Clever Girl – Tessa Hadley

Stella was born in 1956. She narrates the novel as a 50 year old, looking back over her life.

My mother and I lived alone. My father was supposed to be dead, and I only found out years later that he’d left, walked out when I was eighteen months old. I should have guessed this – should have seen the signs, or the absence of them. Why hadn’t we kept any of his things to treasure? Why whenever he came up in conversation, which was hardly ever, did my mother’s face tighten, not in grief or regret but in disapproval – the same expression she had if she tasted some food or drink she didn’t like (she was fussy, we were both fussy, fussy together)? Why did none of our relatives or friends mention his name? (Which was Bert, unpoetically.) What had he died of, exactly? (‘Lungs,’ my mother said shortly. She had hated his smoking.)

Stella charts the course of her life, from these beginnings with her mother and her mother’s family – Nana and Auntie Andy; through the arrival of her stepfather Gerry; her scholarship to the Girls’ High School and on, navigating friendship, sex, children, work, death and marriage.

But what’s at the core of the book is Stella’s struggle with her intelligence. Born in a time when girls were supposed to learn to be good wives and mothers, she feels as though she doesn’t belong – either at the school or within her own family:

Gerry had been so keen for me to go to the High school; yet he was hostile to the power my education brought me. He thought I was putting on airs – and I expect I was, I was probably pretty insufferable with my quotations from Shakespeare and Gerard Manley Hopkins…Gerry knew an awful lot, he was always reading…however, I had an inkling that the books he read were somehow not the real books…It was a struggle between our different logics. Everything I learned, I wanted to be an opening into the unknown; whereas Gerry’s sums added up in a closed circle, bringing him safely back to where he began, confirming him.

Of course, Stella’s intelligence far from guarantees her a smooth passage through life, even once she has left the family home. Hadley creates a convincing portrait of a young woman trying to negotiate her way through a time period with which she is out of step.

Stella is accompanied by a full cast of characters, beautifully drawn by Hadley. Each comes with their own mini-portrait:

Mrs Watts – kindly but with a goitrous bulge on her neck I couldn’t bear to look at…

My stepfather wasn’t a big man, not much taller than my mother. He was lithe and light on his feet, handsome, with velvety black brows, a sensual mouth and jet-black hair in a crewcut as thick and soft as the pelt of an animal…

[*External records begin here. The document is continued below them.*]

(** * Verification of the parameter handling of the Non-Metric Space Library

    Source: similarity_search/include/params.h.

    The header defines two classes.  [AnyParams] is a pair of parallel
    vectors of strings (parameter names and their textual values).
    [AnyParamManager] wraps one [AnyParams] for a consumption pass: typed
    getters, an extraction of a sub-set, and a destructor that reports the
    parameters nobody asked for.

    The embedding is shallow.  Vectors are lists, [std::set<string>] is a
    [gset string], reference parameters that are written to are passed in
    and returned, and every routine runs in a small monad that collects the
    lines sent to the logger and stops at the first [LOG(FATAL)]. *)

From Stdlib Require Import ZArith Ascii String.
From stdpp Require Import base decidable option list gmap strings pretty.

Local Open Scope string_scope.
Local Open Scope list_scope.

(* The solvers of stdpp clear hypotheses that may already be gone. *)
Set Warnings "-clear-no-such-hyp".

(** ** Logging and fatal errors *)

Module Log.

Inductive Severity := INFO | ERROR | FATAL.

Record Line := { severity : Severity; text : string }.

(** The places of params.h that stream into [LOG(FATAL)], each with the
    values it streams.  The names are those of the error taxonomy of the
    specification; [message] gives the text the code writes. *)
Inductive Failure :=
| MalformedParameterError (token : string)            (* params.h:48 *)
| DuplicateParameterError (Name : string)             (* params.h:54 *)
| ParameterNotFoundError (Name : string)              (* params.h:73 *)
| LengthMismatch                                      (* params.h:89 *)
| UnknownParametersFound                              (* params.h:141 *)
| MissingRequiredParameterError (Name : string)       (* params.h:163 *)
| ParameterConversionError (s type_name : string).    (* params.h:180 *)

Definition message (f : Failure) : string :=
  match f with
  | MalformedParameterError token =>
      "Wrong format of the method argument: '" +:+ token +:+
      "' should be in the format: <Name>=<Value>"
  | DuplicateParameterError Name => "Duplicate parameter: " +:+ Name
  | ParameterNotFoundError Name => "Parameter not found: " +:+ Name
  | LengthMismatch => "Bug: different # of parameters and values"
  | UnknownParametersFound => "Unknown parameters found, aborting!"
  | MissingRequiredParameterError Name =>
      "Mandatory parameter: " +:+ Name +:+ " is missing!"
  | ParameterConversionError s type_name =>
      "Failed to convert value '" +:+ s +:+ "' from type: " +:+ type_name
  end.

(** How a routine ends: it returns, it is stopped by a fatal log line, or
    it indexes a vector out of its bounds (undefined behaviour in C++). *)
Inductive Outcome (A : Type) :=
| Returned (a : A)
| Aborted (f : Failure)
| OutOfBounds.
Global Arguments Returned {A} a.
Global Arguments Aborted {A} f.
Global Arguments OutOfBounds {A}.

(** A run: the lines logged, in order, and the outcome. *)
Record Run (A : Type) := mkRun { log : list Line; outcome : Outcome A }.
Global Arguments mkRun {A} log outcome.
Global Arguments log {A} r.
Global Arguments outcome {A} r.

Definition ret {A} (a : A) : Run A := mkRun [] (Returned a).

Definition bind {A B} (m : Run A) (k : A → Run B) : Run B :=
  match outcome m with
  | Returned a => mkRun (log m ++ log (k a)) (outcome (k a))
  | Aborted f => mkRun (log m) (Aborted f)
  | OutOfBounds => mkRun (log m) OutOfBounds
  end.

(** [LOG(INFO) << ...] and [LOG(ERROR) << ...]: one line, execution goes on. *)
Definition LOG (sev : Severity) (msg : string) : Run unit :=
  mkRun [{| severity := sev; text := msg |}] (Returned tt).

(** Modelled from the spec: the [LOG] macro of logging.h, which is not
    among the sources.  The specification (sections 6 and 7) says that a
    fatal-level trace is emitted and that it terminates the pass
    (process-fatal in the reference behaviour): nothing after a
    [LOG(FATAL)] statement is executed. *)
Definition LOG_FATAL {A} (f : Failure) : Run A :=
  mkRun [{| severity := FATAL; text := message f |}] (Aborted f).

Definition failed {A} (r : Run A) : Prop := ∃ f, outcome r = Aborted f.

(** Undefined behaviour: a vector indexed out of its bounds. *)
Definition undefined {A} : Run A := mkRun [] OutOfBounds.

(** [v[i]] on a vector read. *)
Definition at_index {A} (v : list A) (i : nat) : Run A :=
  match v !! i with
  | Some x => ret x
  | None => undefined
  end.

End Log.

Export Log.

Global Instance Run_ret : MRet Run := @Log.ret.
Global Instance Run_bind : MBind Run := λ A B k m, Log.bind m k.

(** ** AnyParams *)

Record AnyParams := mkAnyParams {
  ParamNames : list string;
  ParamValues : list string
}.

(** [AnyParams()] *)
Definition AnyParams_empty : AnyParams := mkAnyParams [] [].

(** [AnyParams(const vector<string>& Names, const vector<string>& Values)]:
    the two vectors are copied into the members, nothing is checked. *)
Definition AnyParams_Names_Values (Names Values : list string) : AnyParams :=
  mkAnyParams Names Values.

Section MethodDesc.

(** [SplitStr(str, res, SplitChar)] of utils.h fills [res] and returns a
    flag; here it returns the flag and the vector. *)
Variable SplitStr : string → ascii → bool * list string.

(** The body of the loop of [AnyParams(const vector<string>& MethodDesc)],
    from the token at hand to the end, with the local [seen] and the two
    members built so far. *)
Fixpoint MethodDesc_loop (MethodDesc : list string) (seen : gset string)
    (Names Values : list string) : Run AnyParams :=
  match MethodDesc with
  | [] => mret (mkAnyParams Names Values)
  | token :: rest =>
      let '(ok, OneParamPair) := SplitStr token "=" in
      if negb ok || negb (length OneParamPair =? 2)%nat
      then LOG_FATAL (MalformedParameterError token)
      else
        Name ← at_index OneParamPair 0;
        sVal ← at_index OneParamPair 1;
        if decide (Name ∈ seen)
        then LOG_FATAL (DuplicateParameterError Name)
        else MethodDesc_loop rest ({[Name]} ∪ seen)
               (Names ++ [Name]) (Values ++ [sVal])
  end.

(** [AnyParams(const vector<string>& MethodDesc)] *)
Definition AnyParams_MethodDesc (MethodDesc : list string) : Run AnyParams :=
  MethodDesc_loop MethodDesc ∅ [] [].

End MethodDesc.

(** Modelled from the spec: [SplitStr] of utils.h, which is not among the
    sources.  The specification says that a token is split on the
    separator and that a token with exactly one separator yields exactly
    two parts, the name and the value: the parts are the maximal runs
    between separators, so that n separators give n + 1 parts, and the
    call reports success. *)
Fixpoint split_on (SplitChar : ascii) (s : string) : list string :=
  match s with
  | EmptyString => [EmptyString]
  | String c s' =>
      if Ascii.eqb c SplitChar then EmptyString :: split_on SplitChar s'
      else match split_on SplitChar s' with
           | part :: parts => String c part :: parts
           | [] => [String c EmptyString]
           end
  end.

Definition SplitStr (s : string) (SplitChar : ascii) : bool * list string :=
  (true, split_on SplitChar s).

(** ** The types a parameter can be read as

    The member templates are instantiated at a [ParamType] that can be
    extracted from and inserted into a [stringstream]. *)

(** The state of [stringstream str(s)] after [str >> Value]: the value
    when the extraction succeeded ([None] when [failbit] is set), the
    characters left unread, and [eofbit]. *)
Record Extraction (T : Type) := mkExtraction {
  extracted : option T;
  unread : string;
  eofbit : bool
}.
Arguments mkExtraction {T} _ _ _.
Arguments extracted {T} _.
Arguments unread {T} _.
Arguments eofbit {T} _.

(** [operator>>] on a [stringstream] holding [s], and
    [typeid(Value).name()].  A stream sets [eofbit] only when a read ran
    into the end of its buffer, so nothing is left unread then. *)
Class IStream (T : Type) := {
  stream_in : string → Extraction T;
  type_name : string;
  eofbit_unread : ∀ s, eofbit (stream_in s) = true → unread (stream_in s) = ""
}.
(** * Ledger, commission and reporting core of the casino back office

    A shallow embedding of
      - [src/models/User.js]               (User schema, [updateCredit]),
      - the Transaction, DailyReport and AgentStats schemas,
      - [src/services/commissionService.js] ([calculateCommission],
        [updateAgentStats]),
      - [src/services/reportService.js]    (the nightly cron callback and
        [generateWeeklySummary]),
    together with the properties the specification states about them.

    The development has two layers.  The first embeds the operations over
    exact arithmetic and typed arguments; the invariants, frames and
    footprints of the ledger, the nightly run and the read routes are proved
    there.  The second, [Js], embeds the credit ledger, the commission
    engine, the credit route and the weekly summary on the values of the
    runtime (binary64 Numbers, untyped fields of a JSON body); what depends
    on how a Number rounds or on what a request carries is proved there.

    Modelling conventions of the first layer.
      - A JavaScript [Number] holding money is an exact rational ([Q]);
        binary64 rounding is the matter of [Js].  Counters are [Z].
      - A [Date] is its time value: milliseconds since the epoch, in [Z];
        the process runs with the UTC time zone.
      - A MongoDB collection is the list of its documents in insertion
        order; the database is a record of the four collections.
      - Mongoose setters ([set: v => Math.round(v * 100) / 100], [trim]) run
        when a path is assigned; validators ([min], [enum], [maxlength])
        run in [save()] on the paths that were assigned, the other paths
        holding values that passed them when they were stored.
      - [async] code runs to completion: every operation is a function from
        the database to a new database and either a value or the exception
        thrown.  An exception keeps the writes made before it (there is no
        rollback in the source). *)

From Stdlib Require Import ZArith QArith Qabs Qround Lqa Lia.
From Stdlib Require Import String Ascii List Bool Sorted Permutation.
From Stdlib Require Import PrimFloat SpecFloat FloatOps FloatAxioms.
From Stdlib Require Uint63.
Import ListNotations.

Set Warnings "-inexact-float".

Local Open Scope string_scope.
Local Open Scope list_scope.
Local Open Scope Z_scope.

(** ** Numbers *)

(** [Math.round]: nearest integer, ties towards +infinity. *)
Definition Math_round (v : Q) : Z := Qfloor (v + (1 # 2))%Q.

(** The setter every monetary path shares,
    [v => Math.round(v * 100) / 100], in exact arithmetic ([Js.round2] is
    the binary64 one). *)
Definition round2 (v : Q) : Q := (inject_Z (Math_round (v * 100)) / 100)%Q.

(** [a < b] and [a <= b] on numbers, as booleans. *)
Definition Qltb (a b : Q) : bool := negb (Qle_bool b a).
Definition Qleb (a b : Q) : bool := Qle_bool a b.

(** A value with at most two decimal digits: a fixed point of the setter. *)
Definition TwoDecimals (q : Q) : Prop := (round2 q == q)%Q.

(** [arr.reduce((sum, x) => sum + f(x), 0)] *)
Definition reduce_sum {A : Type} (f : A -> Q) (arr : list A) : Q :=
  fold_left (fun sum x => (sum + f x)%Q) arr 0%Q.

(** ** Strings *)

(** A JavaScript string is held as its UTF-8 encoding, one [ascii] per
    byte (so every well-formed string is covered; a lone surrogate is not).
    [s.length] counts UTF-16 code units: one per character of one to three
    bytes, two per character of four bytes, none for a continuation byte. *)
Definition utf16_units (c : ascii) : nat :=
  let n := nat_of_ascii c in
  if (Nat.leb 128 n && Nat.ltb n 192)%bool then 0%nat
  else if Nat.leb 240 n then 2%nat
  else 1%nat.

Fixpoint js_length (s : string) : nat :=
  match s with
  | EmptyString => 0%nat
  | String c s' => (utf16_units c + js_length s')%nat
  end.

(** The white space and line terminators [String.prototype.trim] removes:
    U+0009 to U+000D and U+0020 on one byte; U+00A0 on two; U+1680,
    U+2000 to U+200A, U+2028, U+2029, U+202F, U+205F, U+3000 and U+FEFF on
    three. *)
Definition is_space (c : ascii) : bool :=
  let n := nat_of_ascii c in
  (Nat.eqb n 9 || Nat.eqb n 10 || Nat.eqb n 11 || Nat.eqb n 12
   || Nat.eqb n 13 || Nat.eqb n 32)%bool.

Definition is_space2 (c1 c2 : ascii) : bool :=
  (Nat.eqb (nat_of_ascii c1) 194 && Nat.eqb (nat_of_ascii c2) 160)%bool.

Definition is_space3 (c1 c2 c3 : ascii) : bool :=
  let a := nat_of_ascii c1 in
  let b := nat_of_ascii c2 in
  let c := nat_of_ascii c3 in
  ((Nat.eqb a 225 && Nat.eqb b 154 && Nat.eqb c 128)
   || (Nat.eqb a 226 && Nat.eqb b 128
       && ((Nat.leb 128 c && Nat.leb c 138) || Nat.eqb c 168
           || Nat.eqb c 169 || Nat.eqb c 175))
   || (Nat.eqb a 226 && Nat.eqb b 129 && Nat.eqb c 159)
   || (Nat.eqb a 227 && Nat.eqb b 128 && Nat.eqb c 128)
   || (Nat.eqb a 239 && Nat.eqb b 187 && Nat.eqb c 191))%bool.

Fixpoint trimStart (s : list ascii) : list ascii :=
  match s with
  | [] => []
  | c1 :: s1 =>
      if is_space c1 then trimStart s1
      else
        match s1 with
        | [] => s
        | c2 :: s2 =>
            if is_space2 c1 c2 then trimStart s2
            else
              match s2 with
              | [] => s
              | c3 :: s3 => if is_space3 c1 c2 c3 then trimStart s3 else s
              end
        end
  end.

(** The same from the end, on the reversed bytes. *)
Fixpoint trimEnd_rev (r : list ascii) : list ascii :=
  match r with
  | [] => []
  | c1 :: r1 =>
      if is_space c1 then trimEnd_rev r1
      else
        match r1 with
        | [] => r
        | c2 :: r2 =>
            if is_space2 c2 c1 then trimEnd_rev r2
            else
              match r2 with
              | [] => r
              | c3 :: r3 => if is_space3 c3 c2 c1 then trimEnd_rev r3 else r
              end
        end
  end.

Definition trim (s : string) : string :=
  string_of_list_ascii
    (rev (trimEnd_rev (rev (trimStart (list_ascii_of_string s))))).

[My friend Madeleine] was pretty, breathy and bouncing with round eyes like a puppy’s, a mass of fuzzy, fair hair, and a tummy that strained against her light stretch-nylon dress.

I loved the descriptions. Indeed, I loved Hadley’s style altogether. However, ultimately I thought the lengthy chapters narrated consistently by Stella, with little dialogue to alter the tone and the pace, was a weakness which prevented the book from being a great, as opposed to a good, piece of literary fiction.

 

 

Thanks to Vintage Books for the review copy.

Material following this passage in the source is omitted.